III

Cette nuit-là et le jour qui suivit se passèrent sans incident. Point d’Indiens à l’horizon. Le convoi reprenait sa physionomie habituelle, chacun vaquant à ses occupations et à ses plaisirs et finissant par se désintéresser du spectacle des plaines succédant aux plaines.

On approchait du Colorado, et avant de remonter vers le Wyoming, on stationnerait à Julesbourg, ville aux environs de laquelle toute crainte de danger semblait devoir être écartée.

Seuls, à la terrasse de l’arrière, étendus sur deux fauteuils parallèles, Charley et Mary, muets et graves, contemplaient le soleil qui se couchait à l’occident de la Prairie.

On eût dit qu’il descendait à l’horizon des mers. Immense comme un océan, la Prairie avait ses vagues. C’était l’ondulation monotone de ses herbes et de ses foins. Leurs ombres venaient de très loin en lames successives et régulières, et ces lames déferlaient à la rive des rails et des ballasts avec une plainte douce sous la brise.

L’astre, plus bas sur l’horizon, allumait un incendie.

Et ce fut, à l’ouest, un embrasement soudain du ciel et de la terre.

Tout flamba dans une vaste apothéose.

Charley avait pris la main de Mary. Tous deux regardaient. Leur émotion était immense comme le spectacle qu’ils avaient sous les yeux. Le couchant perdit de son éclat. Cela cessa d’être du feu et cela devint du sang: un jaillissement écarlate et formidable que la terre poussait vers les cieux, comme si elle vidait tout le sang de son cœur. Et elle entra en agonie. Ses veines, bientôt exsangues, charrièrent à l’horizon des globules moins vermeils, La vie s’en allait, et le soir glissa sur la Prairie et gagna, d’ombre en ombre, l’extrême limite des choses.

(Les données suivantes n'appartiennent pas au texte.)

(** The connection to the peer: what was sent, and whether sending fails. *)
Record Net : Type := mkNet { sent : list Message; broken : bool }.

Record Env : Type := mkEnv { fs : Fs; net : Net }.

(** ** Names *)

Definition has_nul (s : string) : bool :=
  existsb (Ascii.eqb Ascii.zero) (String.list_ascii_of_string s).

Definition validate_file_name_no_traversal (name : string) : result string unit :=
  if has_nul name then Err "file name contains null bytes"
  else if existsb (String.eqb "..")
            (List.filter (fun s => negb (String.eqb s "")) (split_on SLASH name))
  then Err "path traversal detected in file name"
  else if starts_with_char SLASH name then Err "absolute path detected in file name"
  else Ok tt.

Fixpoint validate_each (files : list FileEntry) : result string unit :=
  match files with
  | [] => Ok tt
  | f :: files =>
      if String.eqb (name f) "" then Err "empty file name in multi-file transfer"
      else let? _ := validate_file_name_no_traversal (name f) in validate_each files
  end.

Definition validate_transfer_file_names (files : list FileEntry) : result string unit :=
  match files with
  | [f] => if String.eqb (name f) "" then Ok tt else validate_each files
  | _ => validate_each files
  end.

Definition validate_fs_path_argument (path arg_name : string) : result string unit :=
  if String.eqb path "" then Err (arg_name +:+ " cannot be empty")
  else if has_nul path then Err (arg_name +:+ " contains null bytes")
  else Ok tt.

Fixpoint check_components (fs : Fs) (current : string) (cs : list Component)
  : result string unit :=
  match cs with
  | [] => Ok tt
  | Normal seg :: cs =>
      let current := path_join current seg in
      match symlink_metadata fs (key current) with
      | Ok (ELink _) => Err "symlink path component is not allowed"
      | Ok _ => check_components fs current cs
      | Err NotFound => check_components fs current cs
      | Err OtherIo => Err "failed to validate path component"
      end
  | CurDir :: cs => check_components fs current cs
  | (RootDir | ParentDir) :: _ => Err "invalid file name component"
  end.

Definition validate_no_symlink_components (fs : Fs) (base name : string)
  : result string unit :=
  if String.eqb name "" then Ok tt else check_components fs base (components name).

(** [TransferJob::join]. *)
Definition join (p name : string) : string :=
  if String.eqb name "" then p else path_join p name.

Definition join_validated_path (fs : Fs) (base name : string) : result string string :=
  let? _ := validate_file_name_no_traversal name in
  let? _ := validate_no_symlink_components fs base name in
  Ok (join base name).

(** The text after the last dot. *)
Fixpoint get_ext_list (s : list ascii) : option (list ascii) :=
  match s with
  | [] => None
  | a :: s =>
      match get_ext_list s with
      | Some e => Some e
      | None => if Ascii.eqb a "."%char then Some s else None
      end
  end.

Definition get_ext (name : string) : string :=
  match get_ext_list (String.list_ascii_of_string name) with
  | Some e => String.string_of_list_ascii e
  | None => ""
  end.

Definition is_compressed_file (name : string) : bool :=
  existsb (String.eqb (get_ext name))
    ["xz"; "gz"; "zip"; "7z"; "rar"; "bz2"; "tgz"; "png"; "jpg"].

(** ** Jobs *)

(** [file_num as usize]. *)
Definition as_usize (z : Z) : Z := as_u64 z.

Definition sum_sizes (files : list FileEntry) : Z :=
  foldl (fun acc f => as_u64 (acc + size f)) 0 files.

Definition default_job : TransferJob :=
  mkTransferJob 0 Generic "" (FilePath "") false false false false 0 [] 0 None 0 0 0 false
    false false false None (mkFileDigest 0 0).

Definition new_write (id_ : Z) (t : JobType) (remote_ : string) (d : DataSource)
    (file_num_ : Z) (show_hidden_ is_remote_ enable : bool) : TransferJob :=
  mkTransferJob id_ t remote_ d show_hidden_ is_remote_ false false file_num_ [] 0 None 0 0 0
    enable false false false None (mkFileDigest 0 0).

Fixpoint validate_all_no_symlink (fs : Fs) (base : string) (files : list FileEntry)
  : result string unit :=
  match files with
  | [] => Ok tt
  | f :: files =>
      let? _ := validate_no_symlink_components fs base (name f) in
      validate_all_no_symlink fs base files
  end.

Le crépuscule s’éclaira encore des reflets métalliques de la rivière Platte, que le train n’avait pas quittée depuis Omaha. Large, sans profondeur, coulant à peine et stagnant presque toujours dans cette plaine en nivellement quasi géométrique, the Plater river traversait ainsi, de compagnie avec le railway, tout l’État de Nebraska.

Le silence de l’étendue n’était alors troublé que par les cris brefs des chiens des prairies. Quelques antilopes vinrent boire à la rivière, ombres vite évanouies à l’approche du train.

Mary s’aperçut que sa main était restée dans la main de Charley. Elle la retira.

– Nous allons rentrer, dit-elle.

Et elle se leva.

Mais Charley était près de la porte et lui interdisait le passage.

– Un mot encore, implora-t-il.

– Nous n’avons plus rien à nous dire, mon ami.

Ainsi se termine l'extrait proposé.